The watershed came in the 90's, with the state procurement scandals. Public outrage splintered party loyalties and upset the patronage apple cart. Demand for government accountability exploded in the '04 gubernatorial race, when a statewide referendum required all state and county employees to re-bid for their jobs every year, based on the past year's performance and next year's goals. A related referendum required competitive bid contracting for all services, downsizing government until only a core group remained to write contract specifications for services based on public input and participatory community planning. Those two referenda put the "servant" back in public service, and effectively dismantled some long-standing bureaucratic fiefdoms.
Well, employment has changed in the private sector, too. Employees there face just as high a risk of losing their jobs. Companies in the 10's keep their competitive advantage entirely by virtue of state-of-the-art employee training: technical and social change have accelerated to the point where any skills learned in college are obsolete in two or three years -- except of course the ability to learn itself. Corporate training programs have mushroomed. All the best teachers flee to corporate training, where the facilities are excellent, the students motivated, and the pay good. Enrollment in universities and small colleges has declined drastically as those institutions failed to retread their programs to meet the six month training cycles necessary to keep pace with innovations. Those universities or schools that have survived did so by signing service contracts with businesses for specific courses of instruction. Consumers - students - are also demanding quicker turn-around on training as well as intensified career counseling.
The good news for flexible, innovative education providers is that overall demand is increasing - more full-time workers becoming students, education seen more and more as a leisure activity as well as an economic investment. It's now a "nursery to nursing home" pursuit. The much-heralded advances in telecommunications and interactive global computer networks make "classrooms" more mobile: school is anywhere and anytime you can link into the Internet. What caught people by surprise after 2000 were the side-effects that advances in bioengineering had on education.

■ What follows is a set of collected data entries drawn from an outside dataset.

(* ===== verification/Metrics.v ===== *)
(** * Request metrics (src/metrics.rs, src/middleware.rs)

    The counters, the middleware that keeps them, and their export.  Each
    counter is an atomic 64-bit integer that wraps; the middleware's two halves
    are steps, between which other requests do theirs. *)
From stdpp Require Import gmap strings.
From Stdlib Require Import Ascii.
From S2P Require Import Prelude Bytes Crates Hash Text.

Local Open Scope string_scope.
Local Open Scope list_scope.
Local Open Scope Z_scope.

(** ** Counters *)
Record Metrics := mkMetrics {
  http_requests_total : Z;
  http_requests_by_status : list Z;
  storage_operations : Z;
  upload_bytes : Z;
  download_bytes : Z;
  errors_total : Z;
  active_requests : Z;
  request_latency_us : Z;
  request_latency_count : Z;
  conversion_queued : Z;
  conversion_running : Z;
  conversion_enqueue_rejected : Z;
  conversion_failures : Z;
}.
Definition metrics_new : Metrics := mkMetrics 0 [0; 0; 0; 0; 0] 0 0 0 0 0 0 0 0 0 0 0.

(** The five counters a request moves. *)
Definition set_requests (m : Metrics) (total : Z) (by_status : list Z) (errors active us count : Z) : Metrics :=
  mkMetrics total by_status (storage_operations m) (upload_bytes m) (download_bytes m) errors active us count
    (conversion_queued m) (conversion_running m) (conversion_enqueue_rejected m) (conversion_failures m).

Definition status_index (status_code : Z) : nat :=
  if (200 <=? status_code) && (status_code <=? 299) then 0
  else if (300 <=? status_code) && (status_code <=? 399) then 1
  else if (400 <=? status_code) && (status_code <=? 499) then 2
  else if (500 <=? status_code) && (status_code <=? 599) then 3
  else 4.
Definition record_request (status_code : Z) (m : Metrics) : Metrics :=
  set_requests m (as_u64 (http_requests_total m + 1)) (alter (fun n => as_u64 (n + 1)) (status_index status_code) (http_requests_by_status m))
    (errors_total m) (active_requests m) (request_latency_us m) (request_latency_count m).
Definition record_error (m : Metrics) : Metrics :=
  set_requests m (http_requests_total m) (http_requests_by_status m) (as_u64 (errors_total m + 1)) (active_requests m) (request_latency_us m) (request_latency_count m).
Definition request_started (m : Metrics) : Metrics :=
  set_requests m (http_requests_total m) (http_requests_by_status m) (errors_total m) (as_u64 (active_requests m + 1)) (request_latency_us m) (request_latency_count m).
Definition request_completed (m : Metrics) : Metrics :=
  set_requests m (http_requests_total m) (http_requests_by_status m) (errors_total m) (as_u64 (active_requests m - 1)) (request_latency_us m) (request_latency_count m).
(** [elapsed] in microseconds, which [as u64] cuts. *)
Definition record_latency (elapsed : Z) (m : Metrics) : Metrics :=
  set_requests m (http_requests_total m) (http_requests_by_status m) (errors_total m) (active_requests m)
    (as_u64 (request_latency_us m + as_u64 elapsed)) (as_u64 (request_latency_count m + 1)).

(** The counters the handlers move. *)
Definition set_moved (m : Metrics) (operations uploaded downloaded : Z) : Metrics :=
  mkMetrics (http_requests_total m) (http_requests_by_status m) operations uploaded downloaded (errors_total m) (active_requests m) (request_latency_us m)
    (request_latency_count m) (conversion_queued m) (conversion_running m) (conversion_enqueue_rejected m) (conversion_failures m).
Definition record_storage_operation (m : Metrics) : Metrics := set_moved m (as_u64 (storage_operations m + 1)) (upload_bytes m) (download_bytes m).
Definition record_upload_bytes (bytes : Z) (m : Metrics) : Metrics := set_moved m (storage_operations m) (as_u64 (upload_bytes m + bytes)) (download_bytes m).
Definition record_download_bytes (bytes : Z) (m : Metrics) : Metrics := set_moved m (storage_operations m) (upload_bytes m) (as_u64 (download_bytes m + bytes)).

(** ** The middleware *)
Definition UNMETRICED_PATHS : list string := ["/health"; "/ready"].

(** How the inner service ends: a response, an error, or not at all (a panic,
    or a client that is gone). *)
Inductive served := Responded (status : Z) | Failed | Dropped.

(** [metrics_middleware] up to the inner service, and from there on: the guard
    counts the request out in any case. *)
Definition metrics_enter (m : Metrics) : Metrics := request_started m.
Definition metrics_leave (path : string) (result : served) (elapsed : Z) (m : Metrics) : Metrics :=
  let record := negb (bool_decide (path ∈ UNMETRICED_PATHS)) in
  let m :=
    match result with
    | Responded status =>
        if record then
          let m := record_request status m in
          let m := if 500 <=? status then record_error m else m in
          record_latency elapsed m
        else m
    | Failed => if record then record_latency elapsed (record_error (record_request 500 m)) else m
    | Dropped => m
    end in
  request_completed m.

(** ** The export *)
Definition newline : string := String "010"%char EmptyString.
Definition metric_header (name kind help : string) : string :=
  "# HELP " +:+ name +:+ " " +:+ help +:+ newline +:+ "# TYPE " +:+ name +:+ " " +:+ kind +:+ newline.
Definition metric_line (name : string) (value : Z) : string := name +:+ " " +:+ u64_to_string value +:+ newline.
Definition metric (name kind help : string) (value : Z) : string := metric_header name kind help +:+ metric_line name value.
Definition quoted (s : string) : string := String "034"%char (s +:+ String "034"%char EmptyString).
Definition status_labels : list string := ["2xx"; "3xx"; "4xx"; "5xx"; "other"].
Definition export_metrics (m : Metrics) : string :=
  metric "http_requests_total" "counter" "Total number of HTTP requests" (http_requests_total m) +:+
  metric_header "http_requests_by_status" "counter" "HTTP requests by status code range" +:+
  String.concat "" (zip_with (fun label value => metric_line ("http_requests_by_status{status=" +:+ quoted label +:+ "}") value) status_labels (http_requests_by_status m)) +:+
  metric "storage_operations_total" "counter" "Total number of storage operations" (storage_operations m) +:+
  metric "upload_bytes_total" "counter" "Total bytes uploaded" (upload_bytes m) +:+
  metric "download_bytes_total" "counter" "Total bytes downloaded" (download_bytes m) +:+
  metric "errors_total" "counter" "Total number of errors" (errors_total m) +:+
  metric "active_requests" "gauge" "Current number of in-flight requests" (active_requests m) +:+
  metric "request_latency_us_total" "counter" "Total request latency in microseconds" (request_latency_us m) +:+
  metric "request_latency_count" "counter" "Total number of latency measurements" (request_latency_count m) +:+
  metric "conversion_queued" "gauge" "Current conversions waiting for workers" (conversion_queued m) +:+
  metric "conversion_running" "gauge" "Current conversions executing" (conversion_running m) +:+
  metric "conversion_enqueue_rejected_total" "counter" "Conversion enqueue rejections" (conversion_enqueue_rejected m) +:+
  metric "conversion_failures_total" "counter" "Conversion failures" (conversion_failures m).

(** ** Any interleaving of requests *)
Inductive metric_step :=
| Enter | Leave (path : string) (result : served) (elapsed : Z) | StorageOperation | Uploaded (bytes : Z) | Downloaded (bytes : Z).
Definition metric_apply (m : Metrics) (s : metric_step) : Metrics :=
  match s with
  | Enter => metrics_enter m
  | Leave path result elapsed => metrics_leave path result elapsed m
  | StorageOperation => record_storage_operation m
  | Uploaded bytes => record_upload_bytes bytes m
  | Downloaded bytes => record_download_bytes bytes m
  end.
Definition metrics_after (steps : list metric_step) : Metrics := fold_left metric_apply steps metrics_new.

(** What the counters count. *)
Definition entered (s : metric_step) : bool := match s with Enter => true | _ => false end.
Definition left (s : metric_step) : bool := match s with Leave _ _ _ => true | _ => false end.
Definition moved (s : metric_step) : Z * Z * Z :=
  match s with StorageOperation => (1, 0, 0) | Uploaded bytes => (0, bytes, 0) | Downloaded bytes => (0, 0, bytes) | _ => (0, 0, 0) end.
Definition total (f : metric_step -> Z) (steps : list metric_step) : Z := fold_right (fun s n => f s + n) 0 steps.
Definition recorded_status (s : metric_step) : option Z :=
  match s with
  | Leave path (Responded status) _ => if bool_decide (path ∈ UNMETRICED_PATHS) then None else Some status
  | Leave path Failed _ => if bool_decide (path ∈ UNMETRICED_PATHS) then None else Some 500
  | _ => None
  end.
Definition statuses (steps : list metric_step) : list Z := omap recorded_status steps.
Definition count (f : Z -> bool) (l : list Z) : Z := Z.of_nat (length (List.filter f l)).

(** ** Lemmas *)
Lemma counter_add a b : as_u64 (as_u64 a + b) = as_u64 (a + b).
Proof. apply Zplus_mod_idemp_l. Qed.
Lemma counter_sub a b : as_u64 (as_u64 a - b) = as_u64 (a - b).
Proof. apply Zminus_mod_idemp_l. Qed.

Lemma count_snoc f l x : count f (l ++ [x]) = count f l + (if f x then 1 else 0).
Proof. unfold count. rewrite List.filter_app, length_app. cbn. destruct (f x); cbn; lia. Qed.
Lemma total_snoc f steps s : total f (steps ++ [s]) = total f steps + f s.
Proof. unfold total. induction steps as [|s' steps IH]; cbn [app fold_right]; [lia|]. rewrite IH. lia. Qed.
Lemma status_index_bound status : (status_index status < 5)%nat.
Proof. unfold status_index. repeat (destruct (_ && _); [lia|]). lia. Qed.

(** The status counters after a list of statuses. *)
Definition tally (l : list Z) : list Z := map (fun i => as_u64 (count (fun status => (status_index status =? i)%nat) l)) [0; 1; 2; 3; 4]%nat.
Lemma tally_snoc l status : alter (fun n => as_u64 (n + 1)) (status_index status) (tally l) = tally (l ++ [status]).
Proof.
  pose proof (status_index_bound status) as Hb. unfold tally. cbn [map]. rewrite !count_snoc.
  destruct (status_index status) as [|[|[|[|[|i]]]]]; [..|lia]; cbn [Nat.eqb alter list_alter]; by rewrite ?Z.add_0_r, counter_add.
Qed.

Record counted (steps : list metric_step) (m : Metrics) : Prop := mkCounted {
  ct_active : active_requests m = as_u64 (Z.of_nat (length (List.filter entered steps)) - Z.of_nat (length (List.filter left steps)));
  ct_total : http_requests_total m = as_u64 (Z.of_nat (length (statuses steps)));
  ct_status : http_requests_by_status m = tally (statuses steps);
  ct_errors : errors_total m = as_u64 (count (fun status => 500 <=? status) (statuses steps));
  ct_latency : request_latency_count m = as_u64 (Z.of_nat (length (statuses steps)));
  ct_operations : storage_operations m = as_u64 (total (fun s => (moved s).1.1) steps);
  ct_uploaded : upload_bytes m = as_u64 (total (fun s => (moved s).1.2) steps);
  ct_downloaded : download_bytes m = as_u64 (total (fun s => (moved s).2) steps);
}.

(** A step that is no response: only the gauge and the handlers' counters move. *)
Lemma counted_other steps m s : left s = false -> counted steps m -> counted (steps ++ [s]) (metric_apply m s).
Proof.
  intros Hleft [Ha Ht Hs He Hl Ho Hu Hd].
  assert (statuses (steps ++ [s]) = statuses steps) as Es.
  { unfold statuses. rewrite omap_app. destruct s; try done; cbn; apply app_nil_r. }
  destruct s; try done; (split; [|rewrite Es; exact Ht|rewrite Es; exact Hs|rewrite Es; exact He|rewrite Es; exact Hl|..]);
    cbn [metric_apply metrics_enter request_started record_storage_operation record_upload_bytes record_download_bytes set_moved set_requests
      active_requests storage_operations upload_bytes download_bytes];
    rewrite ?Ha, ?Ho, ?Hu, ?Hd, ?total_snoc, ?List.filter_app, ?length_app, ?counter_add; cbn; f_equal; lia.
Qed.

(** A request that leaves, recorded with a status or not. *)
Lemma counted_leave steps m m' s : counted steps m -> left s = true ->
  active_requests m' = active_requests m -> storage_operations m' = storage_operations m -> upload_bytes m' = upload_bytes m -> download_bytes m' = download_bytes m ->
  (match recorded_status s with
   | Some status => http_requests_total m' = as_u64 (http_requests_total m + 1) /\
       http_requests_by_status m' = alter (fun n => as_u64 (n + 1)) (status_index status) (http_requests_by_status m) /\
       errors_total m' = (if 500 <=? status then as_u64 (errors_total m + 1) else errors_total m) /\
       request_latency_count m' = as_u64 (request_latency_count m + 1)
   | None => m' = m
   end) -> counted (steps ++ [s]) (request_completed m').
Proof.
  intros [Ha Ht Hs He Hl Ho Hu Hd] Hleft Hact Eo Eu Ed Hrec.
  assert (forall f, f s = 0 -> total f (steps ++ [s]) = total f steps) as Hzero by (intros f E; rewrite total_snoc; lia).
  assert (active_requests (request_completed m') = as_u64 (Z.of_nat (length (List.filter entered (steps ++ [s]))) - Z.of_nat (length (List.filter left (steps ++ [s]))))) as Hactive.
  { cbn [request_completed set_requests active_requests]. rewrite Hact, Ha, !List.filter_app, !length_app. cbn [List.filter]. rewrite Hleft.
    assert (entered s = false) as -> by (by destruct s). rewrite counter_sub. cbn. f_equal. lia. }
  assert (statuses (steps ++ [s]) = statuses steps ++ match recorded_status s with Some status => [status] | None => [] end) as Es.
  { unfold statuses. rewrite omap_app. cbn. by destruct (recorded_status s). }
  destruct (recorded_status s) as [status|].
  - destruct Hrec as (E1 & E2 & E3 & E4). split; [exact Hactive|..]; cbn [request_completed set_requests http_requests_total http_requests_by_status errors_total request_latency_count];
      rewrite ?Es, ?E1, ?E2, ?E3, ?E4, ?Ht, ?Hs, ?He, ?Hl, ?counter_add, ?length_app, ?count_snoc.
    + f_equal. cbn. lia.
    + apply tally_snoc.
    + destruct (500 <=? status); by rewrite ?counter_add, ?Z.add_0_r.
    + f_equal. cbn. lia.
    + cbn [request_completed set_requests storage_operations]. rewrite Hzero; [congruence|by destruct s].
    + cbn [request_completed set_requests upload_bytes]. rewrite Hzero; [congruence|by destruct s].
    + cbn [request_completed set_requests download_bytes]. rewrite Hzero; [congruence|by destruct s].
  - subst m'. rewrite app_nil_r in Es. split; [exact Hactive|..]; rewrite ?Es, ?Hzero; try done; by destruct s.
Qed.

(** However requests interleave, and whether they end in a response, an error
    or not at all: the gauge counts those in flight, and the counters of
    statuses and errors those that ended, but for the probes. *)
Lemma metrics_count_requests steps : counted steps (metrics_after steps).
Proof.
  induction steps as [|s steps IH] using rev_ind; [by split|]. unfold metrics_after in *. rewrite fold_left_app. cbn [fold_left].
  revert IH. generalize (fold_left metric_apply steps metrics_new). intros m Hm. destruct (left s) eqn:Hleft; [|by apply counted_other].
  destruct s as [|path result elapsed| | |]; try done. cbn [metric_apply].
  unfold metrics_leave. eapply counted_leave; [exact Hm|done|..]; destruct result as [status| |]; cbn [recorded_status];
    destruct (bool_decide (path ∈ UNMETRICED_PATHS)); cbn [negb]; try done; by destruct (500 <=? status).
Qed.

At first biotechnology seemed a boon primarily to agriculture: first hardier crops were introduced and then "designer foods", which contributed to the success of diversified "gourmet" agriculture in Hawaii. Increased sophistication in analyzing biochemicals and manipulating genetic stocks also allowed bioscientists to "disendanger" species, and to extract useful pharmaceuticals from indigenous Hawaiian plants. It was pharmaceuticals and neurochemicals that really changed education: insights in neurochemistry and brain functioning resulted in pharmaceuticals that enhanced learning skills and memory. Unfortunately darker applications also resulted, and in 2014 neuro-chemical approaches to criminal rehabilitation -- or neuro-chemical "penalties" -- and control of anti-social behavior are quite common. On the other hand, we also know more about the chemicals that the body produces to reduce stress and enhance calm, contentment, and happiness -- and those are also in widespread use as more and more people try to cope with the anxiety of life in a state of perpetual "future shock."
Continued advances in biotechnology require several new park programs: working with the National Endowment for Humanities, we are setting aside exhibit spaces in Kapiolani Park for "biosculptures," genetically designed art forms. Or, as one department wit would have it, "BONSAI -- THE NEXT GENERATION." This will be carefully monitored, as the unintended consequences of genetic "sculpturing" are potentially catastrophic. We are reinforcing one standing program: re-seeding indigenous and endemic species to restore the native ecology, and establish the parks as biodiversity preserves. Finally, we are eliminating the program to fight graffiti. The new wall paints on all park facilities have proven effective in biodegrading all other paints sprayed over them.
Given these successes and positive goals, I am confident I
have avoided any salary penalties assessed against me for delinquent public service. That regulation was one of the most extreme to result from the public's cry for accountability: guarantees of effective public management and leadership.